**Problem to work on:**
All of the data that follows needs to be printed again, exactly as it reads.

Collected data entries
(** * ADASS2019 array-access benchmark: kernels and test driver

    A shallow embedding of the Python sources of the benchmark:

    - [csub.py], [csubnp-numba.py], [csubnpv.py], [csubnpna.py]: four codings
      of the kernel [subr], which adds the sum of its two indices to every
      element of a 2D numpy array, and the main routine around it;
    - [Run.py]: the driver that builds, runs and times every test program
      and tabulates the relative speeds.

    How the programs are modelled:

    - statements run in a state monad whose exceptions keep the state
      reached so far; array objects live in a store and are passed by
      reference, so that aliasing shows;
    - the element type of the kernels is a parameter (its addition and the
      conversion of an integer operand), instantiated with the integers and
      with IEEE binary64, the dtype of [numpy.zeros];
    - the world outside [Run.py] (subprocesses, the clock) is a parameter,
      and so are the interpreter's built-ins that format floats and print
      lists and bytes;
    - the floats of [Run.py] are exact rationals: its arithmetic is a
      subtraction, a scaling and two divisions, and the claims about it are
      about order and ratios, not about rounding;
    - a [str] is represented by its UTF-8 encoding (Python 3); white space
      is that of Python 3, in its UTF-8 encoding; case folding is that of
      ASCII, which is what the table of tests contains; the three numbers
      that [Run.py] reads from its command line are taken as given. *)

From Stdlib Require Import ZArith QArith Qround Qabs String Ascii Floats Uint63 Sorted.
From stdpp Require Import gmap strings list pretty.

Local Open Scope string_scope.
Local Open Scope list_scope.
Local Open Scope Z_scope.

(** ** Python statements: state and exceptions *)

(** The exceptions that the programs can meet.  [Undefined] is not one of
    Python's: it marks the point where compiled code leaves the behaviour
    that the language defines. *)
Inductive exn : Set :=
| SystemExit (code : Z)
| ZeroDivisionError
| IndexError
| ValueError
| TypeError
| NameError
| Undefined.

Inductive outcome (S A : Type) : Type :=
| Ret (a : A) (s : S)
| Raise (e : exn) (s : S).
Arguments Ret {S A} a s.
Arguments Raise {S A} e s.

Definition M (S A : Type) : Type := S -> outcome S A.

**Answer for the task:**
(** * ADASS2019 array-access benchmark: kernels and test driver

    A shallow embedding of the Python sources of the benchmark:

    - [csub.py], [csubnp-numba.py], [csubnpv.py], [csubnpna.py]: four codings
      of the kernel [subr], which adds the sum of its two indices to every
      element of a 2D numpy array, and the main routine around it;
    - [Run.py]: the driver that builds, runs and times every test program
      and tabulates the relative speeds.

    How the programs are modelled:

    - statements run in a state monad whose exceptions keep the state
      reached so far; array objects live in a store and are passed by
      reference, so that aliasing shows;
    - the element type of the kernels is a parameter (its addition and the
      conversion of an integer operand), instantiated with the integers and
      with IEEE binary64, the dtype of [numpy.zeros];
    - the world outside [Run.py] (subprocesses, the clock) is a parameter,
      and so are the interpreter's built-ins that format floats and print
      lists and bytes;
    - the floats of [Run.py] are exact rationals: its arithmetic is a
      subtraction, a scaling and two divisions, and the claims about it are
      about order and ratios, not about rounding;
    - a [str] is represented by its UTF-8 encoding (Python 3); white space
      is that of Python 3, in its UTF-8 encoding; case folding is that of
      ASCII, which is what the table of tests contains; the three numbers
      that [Run.py] reads from its command line are taken as given. *)

From Stdlib Require Import ZArith QArith Qround Qabs String Ascii Floats Uint63 Sorted.
From stdpp Require Import gmap strings list pretty.

Local Open Scope string_scope.
Local Open Scope list_scope.
Local Open Scope Z_scope.

(** ** Python statements: state and exceptions *)

(** The exceptions that the programs can meet.  [Undefined] is not one of
    Python's: it marks the point where compiled code leaves the behaviour
    that the language defines. *)
Inductive exn : Set :=
| SystemExit (code : Z)
| ZeroDivisionError
| IndexError
| ValueError
| TypeError
| NameError
| Undefined.

Inductive outcome (S A : Type) : Type :=
| Ret (a : A) (s : S)
| Raise (e : exn) (s : S).
Arguments Ret {S A} a s.
Arguments Raise {S A} e s.

Definition M (S A : Type) : Type := S -> outcome S A.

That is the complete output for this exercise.